Assigned task:
Only a number is expected here: the count of lines in this data where "eapply" occurs.

··· Information given

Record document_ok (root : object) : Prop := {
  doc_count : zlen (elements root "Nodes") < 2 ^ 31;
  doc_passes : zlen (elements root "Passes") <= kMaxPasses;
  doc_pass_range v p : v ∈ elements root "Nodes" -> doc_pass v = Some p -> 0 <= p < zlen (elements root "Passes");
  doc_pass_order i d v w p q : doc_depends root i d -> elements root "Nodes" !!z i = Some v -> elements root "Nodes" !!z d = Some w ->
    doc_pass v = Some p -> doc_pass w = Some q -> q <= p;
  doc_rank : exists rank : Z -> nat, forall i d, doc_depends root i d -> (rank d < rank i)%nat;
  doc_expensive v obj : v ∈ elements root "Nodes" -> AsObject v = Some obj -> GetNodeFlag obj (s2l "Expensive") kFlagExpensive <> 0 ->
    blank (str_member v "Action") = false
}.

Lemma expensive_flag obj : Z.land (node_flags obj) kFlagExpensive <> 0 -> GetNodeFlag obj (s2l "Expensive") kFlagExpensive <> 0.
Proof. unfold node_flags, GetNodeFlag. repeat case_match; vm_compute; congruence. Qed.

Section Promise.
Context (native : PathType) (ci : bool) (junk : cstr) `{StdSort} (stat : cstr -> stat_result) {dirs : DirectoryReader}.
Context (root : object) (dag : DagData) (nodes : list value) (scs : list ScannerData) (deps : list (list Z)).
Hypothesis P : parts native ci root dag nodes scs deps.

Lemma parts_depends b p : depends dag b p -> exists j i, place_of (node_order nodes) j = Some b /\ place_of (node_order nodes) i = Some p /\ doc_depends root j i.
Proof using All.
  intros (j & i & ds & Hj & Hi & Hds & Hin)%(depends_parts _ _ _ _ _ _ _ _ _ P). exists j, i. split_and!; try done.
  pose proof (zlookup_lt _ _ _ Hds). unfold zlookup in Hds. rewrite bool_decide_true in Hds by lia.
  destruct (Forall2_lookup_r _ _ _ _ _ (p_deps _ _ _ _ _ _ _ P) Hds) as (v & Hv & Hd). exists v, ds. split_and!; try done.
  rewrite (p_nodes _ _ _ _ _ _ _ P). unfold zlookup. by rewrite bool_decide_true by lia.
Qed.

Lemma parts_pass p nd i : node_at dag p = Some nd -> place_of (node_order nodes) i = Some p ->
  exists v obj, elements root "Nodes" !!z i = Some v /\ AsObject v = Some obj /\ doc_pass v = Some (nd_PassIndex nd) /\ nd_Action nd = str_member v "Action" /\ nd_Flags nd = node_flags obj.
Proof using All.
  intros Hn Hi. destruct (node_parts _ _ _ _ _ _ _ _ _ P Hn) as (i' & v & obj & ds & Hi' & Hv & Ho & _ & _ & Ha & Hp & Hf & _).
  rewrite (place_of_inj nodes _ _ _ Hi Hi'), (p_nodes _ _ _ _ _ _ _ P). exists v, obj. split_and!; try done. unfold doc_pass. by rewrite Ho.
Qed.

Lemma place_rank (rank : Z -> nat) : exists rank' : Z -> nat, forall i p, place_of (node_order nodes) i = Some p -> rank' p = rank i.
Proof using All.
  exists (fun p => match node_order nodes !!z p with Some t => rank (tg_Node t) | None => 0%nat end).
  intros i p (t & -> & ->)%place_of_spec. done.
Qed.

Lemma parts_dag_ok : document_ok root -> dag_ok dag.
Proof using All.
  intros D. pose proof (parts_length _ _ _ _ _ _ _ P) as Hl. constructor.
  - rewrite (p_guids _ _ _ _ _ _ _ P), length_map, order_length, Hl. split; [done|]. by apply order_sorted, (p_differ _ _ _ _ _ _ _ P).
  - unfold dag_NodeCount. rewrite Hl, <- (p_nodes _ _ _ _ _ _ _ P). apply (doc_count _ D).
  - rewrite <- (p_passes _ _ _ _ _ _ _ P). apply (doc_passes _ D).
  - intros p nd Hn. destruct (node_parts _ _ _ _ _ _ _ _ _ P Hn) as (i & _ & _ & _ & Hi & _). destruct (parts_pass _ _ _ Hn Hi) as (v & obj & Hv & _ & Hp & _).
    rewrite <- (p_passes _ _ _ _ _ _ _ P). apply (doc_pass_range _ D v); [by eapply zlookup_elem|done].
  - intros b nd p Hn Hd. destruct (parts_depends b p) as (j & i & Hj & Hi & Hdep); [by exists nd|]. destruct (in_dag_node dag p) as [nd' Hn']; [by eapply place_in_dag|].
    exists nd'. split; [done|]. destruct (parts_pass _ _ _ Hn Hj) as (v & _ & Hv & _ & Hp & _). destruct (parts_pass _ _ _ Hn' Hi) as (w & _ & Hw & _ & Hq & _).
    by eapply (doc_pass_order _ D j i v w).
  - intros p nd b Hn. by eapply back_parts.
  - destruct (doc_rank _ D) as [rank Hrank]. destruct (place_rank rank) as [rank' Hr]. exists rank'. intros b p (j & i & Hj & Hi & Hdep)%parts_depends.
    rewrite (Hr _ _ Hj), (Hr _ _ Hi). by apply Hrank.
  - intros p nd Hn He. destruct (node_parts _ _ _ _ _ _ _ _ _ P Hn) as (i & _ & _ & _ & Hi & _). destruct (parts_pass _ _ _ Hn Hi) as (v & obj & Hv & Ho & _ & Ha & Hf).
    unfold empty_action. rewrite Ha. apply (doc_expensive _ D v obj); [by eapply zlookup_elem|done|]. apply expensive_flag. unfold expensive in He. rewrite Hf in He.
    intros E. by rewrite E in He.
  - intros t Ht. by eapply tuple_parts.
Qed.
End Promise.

······

Answer:
6